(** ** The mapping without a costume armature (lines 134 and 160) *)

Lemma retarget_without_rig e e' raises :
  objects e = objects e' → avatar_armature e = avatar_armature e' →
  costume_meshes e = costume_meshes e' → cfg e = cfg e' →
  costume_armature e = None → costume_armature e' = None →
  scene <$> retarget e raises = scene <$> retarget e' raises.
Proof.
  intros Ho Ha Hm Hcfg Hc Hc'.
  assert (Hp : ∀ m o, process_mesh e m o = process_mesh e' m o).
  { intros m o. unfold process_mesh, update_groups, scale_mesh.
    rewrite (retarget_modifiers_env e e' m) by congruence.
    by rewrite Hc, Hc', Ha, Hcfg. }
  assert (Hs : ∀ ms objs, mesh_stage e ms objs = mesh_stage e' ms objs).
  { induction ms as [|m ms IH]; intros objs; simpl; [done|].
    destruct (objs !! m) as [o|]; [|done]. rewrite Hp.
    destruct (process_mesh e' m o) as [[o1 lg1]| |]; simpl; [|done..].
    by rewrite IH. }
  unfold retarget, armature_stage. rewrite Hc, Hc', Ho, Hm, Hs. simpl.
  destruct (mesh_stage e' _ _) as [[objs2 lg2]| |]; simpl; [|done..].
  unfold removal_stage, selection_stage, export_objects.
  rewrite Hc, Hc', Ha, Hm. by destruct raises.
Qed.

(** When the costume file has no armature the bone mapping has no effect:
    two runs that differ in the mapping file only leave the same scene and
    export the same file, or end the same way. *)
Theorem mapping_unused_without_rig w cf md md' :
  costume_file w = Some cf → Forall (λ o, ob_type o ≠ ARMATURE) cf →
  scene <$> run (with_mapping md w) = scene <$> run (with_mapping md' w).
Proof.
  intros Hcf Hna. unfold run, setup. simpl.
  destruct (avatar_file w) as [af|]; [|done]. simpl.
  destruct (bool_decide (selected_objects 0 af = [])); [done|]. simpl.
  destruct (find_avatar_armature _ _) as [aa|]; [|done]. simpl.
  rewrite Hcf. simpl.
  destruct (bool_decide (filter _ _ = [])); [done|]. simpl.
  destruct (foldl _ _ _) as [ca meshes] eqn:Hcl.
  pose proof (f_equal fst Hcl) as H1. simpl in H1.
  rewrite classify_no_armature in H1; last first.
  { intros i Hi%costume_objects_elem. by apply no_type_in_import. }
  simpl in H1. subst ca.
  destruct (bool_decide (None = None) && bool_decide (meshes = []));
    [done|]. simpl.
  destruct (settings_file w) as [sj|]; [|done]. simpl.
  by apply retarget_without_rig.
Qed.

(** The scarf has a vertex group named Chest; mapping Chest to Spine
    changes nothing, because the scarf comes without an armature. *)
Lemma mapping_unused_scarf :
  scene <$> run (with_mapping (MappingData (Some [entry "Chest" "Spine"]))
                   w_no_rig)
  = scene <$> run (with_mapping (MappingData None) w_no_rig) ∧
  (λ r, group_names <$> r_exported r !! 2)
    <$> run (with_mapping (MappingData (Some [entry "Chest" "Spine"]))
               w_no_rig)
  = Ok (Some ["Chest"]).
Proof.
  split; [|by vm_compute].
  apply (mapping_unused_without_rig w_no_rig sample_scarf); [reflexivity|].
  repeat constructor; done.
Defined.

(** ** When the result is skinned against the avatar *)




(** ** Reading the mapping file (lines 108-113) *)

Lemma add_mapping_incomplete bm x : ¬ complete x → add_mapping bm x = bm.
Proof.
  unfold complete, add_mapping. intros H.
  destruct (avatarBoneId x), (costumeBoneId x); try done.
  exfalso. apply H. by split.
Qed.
• • • • •
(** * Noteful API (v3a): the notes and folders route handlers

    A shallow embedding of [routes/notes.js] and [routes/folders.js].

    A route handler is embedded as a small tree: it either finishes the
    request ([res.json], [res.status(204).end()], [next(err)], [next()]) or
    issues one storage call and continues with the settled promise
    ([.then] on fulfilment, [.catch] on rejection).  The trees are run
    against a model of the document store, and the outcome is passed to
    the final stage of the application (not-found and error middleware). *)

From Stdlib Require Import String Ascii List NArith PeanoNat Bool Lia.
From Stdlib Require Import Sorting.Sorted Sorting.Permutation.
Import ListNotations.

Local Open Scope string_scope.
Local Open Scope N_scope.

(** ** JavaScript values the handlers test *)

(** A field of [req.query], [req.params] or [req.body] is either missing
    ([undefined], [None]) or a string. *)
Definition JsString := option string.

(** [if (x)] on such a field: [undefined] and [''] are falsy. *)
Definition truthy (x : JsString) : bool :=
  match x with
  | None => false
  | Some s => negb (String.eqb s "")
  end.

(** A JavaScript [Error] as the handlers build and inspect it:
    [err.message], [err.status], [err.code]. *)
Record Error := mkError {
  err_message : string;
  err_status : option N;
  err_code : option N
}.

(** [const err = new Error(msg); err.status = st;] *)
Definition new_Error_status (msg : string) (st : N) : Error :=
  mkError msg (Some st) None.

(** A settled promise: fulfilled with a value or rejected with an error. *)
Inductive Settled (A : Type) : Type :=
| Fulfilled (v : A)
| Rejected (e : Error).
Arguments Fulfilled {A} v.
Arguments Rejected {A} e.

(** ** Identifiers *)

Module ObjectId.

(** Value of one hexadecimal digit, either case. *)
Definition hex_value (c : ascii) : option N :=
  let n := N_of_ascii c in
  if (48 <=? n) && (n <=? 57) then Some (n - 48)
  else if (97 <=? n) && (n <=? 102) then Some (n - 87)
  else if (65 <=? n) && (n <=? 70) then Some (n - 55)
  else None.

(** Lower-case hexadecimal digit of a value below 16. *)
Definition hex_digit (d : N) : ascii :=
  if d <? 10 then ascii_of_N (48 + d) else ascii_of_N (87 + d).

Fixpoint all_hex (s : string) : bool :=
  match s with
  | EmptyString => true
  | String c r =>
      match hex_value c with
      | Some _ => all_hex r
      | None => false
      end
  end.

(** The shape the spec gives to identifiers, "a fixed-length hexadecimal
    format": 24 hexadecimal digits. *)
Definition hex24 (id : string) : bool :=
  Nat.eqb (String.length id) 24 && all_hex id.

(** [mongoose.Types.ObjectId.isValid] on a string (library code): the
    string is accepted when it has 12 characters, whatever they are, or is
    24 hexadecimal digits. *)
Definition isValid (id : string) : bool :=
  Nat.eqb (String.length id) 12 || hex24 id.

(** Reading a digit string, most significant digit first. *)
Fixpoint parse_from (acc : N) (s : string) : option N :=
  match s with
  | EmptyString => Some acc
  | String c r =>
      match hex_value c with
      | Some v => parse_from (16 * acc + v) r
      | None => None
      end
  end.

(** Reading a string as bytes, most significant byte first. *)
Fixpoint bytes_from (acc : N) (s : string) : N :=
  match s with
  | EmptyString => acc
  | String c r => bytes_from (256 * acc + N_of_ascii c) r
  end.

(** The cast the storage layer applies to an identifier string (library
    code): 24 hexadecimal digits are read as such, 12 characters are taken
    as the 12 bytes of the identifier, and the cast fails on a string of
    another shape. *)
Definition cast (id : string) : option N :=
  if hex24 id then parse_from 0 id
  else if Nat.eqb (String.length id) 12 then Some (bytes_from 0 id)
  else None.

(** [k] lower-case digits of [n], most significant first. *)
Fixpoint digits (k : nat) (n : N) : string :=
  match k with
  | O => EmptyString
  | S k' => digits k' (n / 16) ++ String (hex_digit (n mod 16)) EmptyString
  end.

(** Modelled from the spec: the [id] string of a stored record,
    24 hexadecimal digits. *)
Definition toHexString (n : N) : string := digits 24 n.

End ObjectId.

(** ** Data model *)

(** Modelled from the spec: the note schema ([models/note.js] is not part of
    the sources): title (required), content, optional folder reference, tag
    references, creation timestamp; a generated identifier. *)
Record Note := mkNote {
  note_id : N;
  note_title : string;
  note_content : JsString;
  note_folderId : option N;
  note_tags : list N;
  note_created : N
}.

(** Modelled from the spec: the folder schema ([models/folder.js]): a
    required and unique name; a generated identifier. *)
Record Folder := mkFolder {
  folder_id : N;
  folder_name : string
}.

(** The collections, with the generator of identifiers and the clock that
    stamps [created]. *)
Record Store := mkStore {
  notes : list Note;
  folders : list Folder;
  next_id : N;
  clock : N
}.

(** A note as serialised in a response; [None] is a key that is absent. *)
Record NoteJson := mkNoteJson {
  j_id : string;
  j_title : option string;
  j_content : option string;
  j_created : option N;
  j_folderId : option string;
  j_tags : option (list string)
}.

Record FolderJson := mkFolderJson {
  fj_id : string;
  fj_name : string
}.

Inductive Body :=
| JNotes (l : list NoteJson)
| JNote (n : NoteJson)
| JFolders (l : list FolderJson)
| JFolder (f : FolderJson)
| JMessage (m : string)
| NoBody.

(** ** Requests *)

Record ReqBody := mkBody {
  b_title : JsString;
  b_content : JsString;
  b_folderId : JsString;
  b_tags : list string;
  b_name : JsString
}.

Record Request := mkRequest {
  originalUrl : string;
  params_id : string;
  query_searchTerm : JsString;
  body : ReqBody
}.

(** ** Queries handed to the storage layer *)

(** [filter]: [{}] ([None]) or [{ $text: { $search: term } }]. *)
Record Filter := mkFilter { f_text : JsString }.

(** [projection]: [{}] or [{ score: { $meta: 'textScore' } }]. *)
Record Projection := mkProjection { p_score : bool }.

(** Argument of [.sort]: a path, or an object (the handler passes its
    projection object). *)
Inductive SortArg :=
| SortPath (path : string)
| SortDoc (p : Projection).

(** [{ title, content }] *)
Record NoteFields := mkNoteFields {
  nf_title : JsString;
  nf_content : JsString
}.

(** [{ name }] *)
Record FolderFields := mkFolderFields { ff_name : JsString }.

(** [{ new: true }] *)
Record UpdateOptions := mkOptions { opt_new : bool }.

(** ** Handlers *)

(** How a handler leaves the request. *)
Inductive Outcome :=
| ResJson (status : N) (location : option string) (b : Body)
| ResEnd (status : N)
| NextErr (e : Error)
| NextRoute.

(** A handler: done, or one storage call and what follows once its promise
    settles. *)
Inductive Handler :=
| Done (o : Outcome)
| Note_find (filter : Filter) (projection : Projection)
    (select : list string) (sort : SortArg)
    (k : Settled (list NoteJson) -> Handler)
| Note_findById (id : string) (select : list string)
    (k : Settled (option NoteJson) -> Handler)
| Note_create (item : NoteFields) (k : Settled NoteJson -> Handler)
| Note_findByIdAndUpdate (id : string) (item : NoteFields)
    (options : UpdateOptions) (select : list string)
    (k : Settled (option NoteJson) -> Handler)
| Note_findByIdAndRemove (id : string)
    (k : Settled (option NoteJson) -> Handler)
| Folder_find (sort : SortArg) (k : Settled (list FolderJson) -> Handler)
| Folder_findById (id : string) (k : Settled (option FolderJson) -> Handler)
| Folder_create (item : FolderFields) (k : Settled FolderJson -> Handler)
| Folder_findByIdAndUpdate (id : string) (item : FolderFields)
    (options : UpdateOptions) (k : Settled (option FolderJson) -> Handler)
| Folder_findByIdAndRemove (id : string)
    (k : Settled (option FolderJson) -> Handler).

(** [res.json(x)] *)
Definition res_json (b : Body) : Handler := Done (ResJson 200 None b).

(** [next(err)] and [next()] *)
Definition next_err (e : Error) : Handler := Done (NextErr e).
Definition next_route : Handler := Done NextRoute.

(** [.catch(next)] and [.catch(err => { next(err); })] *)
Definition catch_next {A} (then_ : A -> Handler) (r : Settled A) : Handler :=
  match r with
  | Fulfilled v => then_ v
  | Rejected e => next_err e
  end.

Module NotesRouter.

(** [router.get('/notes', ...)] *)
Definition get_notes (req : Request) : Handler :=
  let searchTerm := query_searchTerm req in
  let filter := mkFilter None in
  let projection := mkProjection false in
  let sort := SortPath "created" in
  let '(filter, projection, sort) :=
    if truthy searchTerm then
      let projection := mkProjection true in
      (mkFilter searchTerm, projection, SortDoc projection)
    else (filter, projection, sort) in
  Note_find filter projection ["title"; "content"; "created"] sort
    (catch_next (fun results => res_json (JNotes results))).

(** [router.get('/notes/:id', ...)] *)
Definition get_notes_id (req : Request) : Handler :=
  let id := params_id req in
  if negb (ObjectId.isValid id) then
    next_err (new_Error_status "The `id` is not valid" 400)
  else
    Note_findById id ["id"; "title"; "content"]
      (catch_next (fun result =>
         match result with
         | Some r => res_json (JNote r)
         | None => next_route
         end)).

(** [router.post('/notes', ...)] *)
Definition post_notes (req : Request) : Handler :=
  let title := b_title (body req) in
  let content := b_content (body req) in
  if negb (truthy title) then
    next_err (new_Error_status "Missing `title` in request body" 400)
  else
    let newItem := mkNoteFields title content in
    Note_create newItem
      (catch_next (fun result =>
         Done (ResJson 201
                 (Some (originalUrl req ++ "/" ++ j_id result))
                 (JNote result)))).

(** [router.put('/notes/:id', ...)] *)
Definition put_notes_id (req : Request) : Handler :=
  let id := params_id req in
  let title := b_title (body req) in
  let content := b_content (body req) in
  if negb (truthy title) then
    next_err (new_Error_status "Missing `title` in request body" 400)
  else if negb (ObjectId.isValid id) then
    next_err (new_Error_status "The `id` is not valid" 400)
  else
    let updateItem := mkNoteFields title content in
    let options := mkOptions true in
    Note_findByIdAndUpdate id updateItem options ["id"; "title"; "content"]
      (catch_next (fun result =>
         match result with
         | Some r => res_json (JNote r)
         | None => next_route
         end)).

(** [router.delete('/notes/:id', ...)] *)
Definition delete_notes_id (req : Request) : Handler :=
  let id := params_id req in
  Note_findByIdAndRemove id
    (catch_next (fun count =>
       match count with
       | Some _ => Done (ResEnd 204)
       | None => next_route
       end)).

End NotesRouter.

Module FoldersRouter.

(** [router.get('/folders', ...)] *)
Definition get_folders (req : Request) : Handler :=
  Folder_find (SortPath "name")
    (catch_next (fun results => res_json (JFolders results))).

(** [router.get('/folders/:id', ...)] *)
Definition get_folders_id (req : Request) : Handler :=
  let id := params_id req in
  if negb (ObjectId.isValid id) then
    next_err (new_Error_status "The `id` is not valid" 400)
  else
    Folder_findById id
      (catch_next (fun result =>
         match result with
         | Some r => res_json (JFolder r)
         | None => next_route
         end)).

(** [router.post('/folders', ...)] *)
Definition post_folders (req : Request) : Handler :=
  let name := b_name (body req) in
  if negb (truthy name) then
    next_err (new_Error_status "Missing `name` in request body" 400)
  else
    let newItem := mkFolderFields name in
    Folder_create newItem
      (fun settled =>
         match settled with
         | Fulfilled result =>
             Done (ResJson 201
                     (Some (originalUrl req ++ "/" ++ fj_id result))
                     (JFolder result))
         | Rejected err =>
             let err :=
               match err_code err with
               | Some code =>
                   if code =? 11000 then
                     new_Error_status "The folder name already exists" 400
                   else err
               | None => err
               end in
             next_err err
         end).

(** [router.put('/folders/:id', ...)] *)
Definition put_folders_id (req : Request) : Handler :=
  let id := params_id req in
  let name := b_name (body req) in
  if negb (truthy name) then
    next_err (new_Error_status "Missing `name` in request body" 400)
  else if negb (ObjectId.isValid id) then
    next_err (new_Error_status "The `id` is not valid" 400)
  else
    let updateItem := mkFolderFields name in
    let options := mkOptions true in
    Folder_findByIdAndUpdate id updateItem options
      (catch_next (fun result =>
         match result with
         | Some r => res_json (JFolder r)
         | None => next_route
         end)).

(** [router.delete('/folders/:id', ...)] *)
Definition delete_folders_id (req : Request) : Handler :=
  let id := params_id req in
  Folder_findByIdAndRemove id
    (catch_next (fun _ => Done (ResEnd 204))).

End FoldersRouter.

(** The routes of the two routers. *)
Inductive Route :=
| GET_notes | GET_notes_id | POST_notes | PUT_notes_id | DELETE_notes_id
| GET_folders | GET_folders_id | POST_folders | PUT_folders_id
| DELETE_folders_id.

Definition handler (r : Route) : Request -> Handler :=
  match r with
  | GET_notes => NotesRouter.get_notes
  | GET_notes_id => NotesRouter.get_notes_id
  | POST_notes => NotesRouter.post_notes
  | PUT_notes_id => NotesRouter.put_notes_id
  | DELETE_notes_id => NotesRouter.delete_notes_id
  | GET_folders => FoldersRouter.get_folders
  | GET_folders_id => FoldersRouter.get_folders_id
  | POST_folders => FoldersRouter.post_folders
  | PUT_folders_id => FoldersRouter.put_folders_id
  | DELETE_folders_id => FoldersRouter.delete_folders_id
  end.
• • • • •
Task description: Set down exactly the lines of the data above, beginning with the line that has "(** ** Handlers *)" and ending with the line that has "Note_find filter projection", and no others.

Solution:
(** ** Handlers *)

(** How a handler leaves the request. *)
Inductive Outcome :=
| ResJson (status : N) (location : option string) (b : Body)
| ResEnd (status : N)
| NextErr (e : Error)
| NextRoute.

(** A handler: done, or one storage call and what follows once its promise
    settles. *)
Inductive Handler :=
| Done (o : Outcome)
| Note_find (filter : Filter) (projection : Projection)
    (select : list string) (sort : SortArg)
    (k : Settled (list NoteJson) -> Handler)
| Note_findById (id : string) (select : list string)
    (k : Settled (option NoteJson) -> Handler)
| Note_create (item : NoteFields) (k : Settled NoteJson -> Handler)
| Note_findByIdAndUpdate (id : string) (item : NoteFields)
    (options : UpdateOptions) (select : list string)
    (k : Settled (option NoteJson) -> Handler)
| Note_findByIdAndRemove (id : string)
    (k : Settled (option NoteJson) -> Handler)
| Folder_find (sort : SortArg) (k : Settled (list FolderJson) -> Handler)
| Folder_findById (id : string) (k : Settled (option FolderJson) -> Handler)
| Folder_create (item : FolderFields) (k : Settled FolderJson -> Handler)
| Folder_findByIdAndUpdate (id : string) (item : FolderFields)
    (options : UpdateOptions) (k : Settled (option FolderJson) -> Handler)
| Folder_findByIdAndRemove (id : string)
    (k : Settled (option FolderJson) -> Handler).

(** [res.json(x)] *)
Definition res_json (b : Body) : Handler := Done (ResJson 200 None b).

(** [next(err)] and [next()] *)
Definition next_err (e : Error) : Handler := Done (NextErr e).
Definition next_route : Handler := Done NextRoute.

(** [.catch(next)] and [.catch(err => { next(err); })] *)
Definition catch_next {A} (then_ : A -> Handler) (r : Settled A) : Handler :=
  match r with
  | Fulfilled v => then_ v
  | Rejected e => next_err e
  end.

Module NotesRouter.

(** [router.get('/notes', ...)] *)
Definition get_notes (req : Request) : Handler :=
  let searchTerm := query_searchTerm req in
  let filter := mkFilter None in
  let projection := mkProjection false in
  let sort := SortPath "created" in
  let '(filter, projection, sort) :=
    if truthy searchTerm then
      let projection := mkProjection true in
      (mkFilter searchTerm, projection, SortDoc projection)
    else (filter, projection, sort) in
  Note_find filter projection ["title"; "content"; "created"] sort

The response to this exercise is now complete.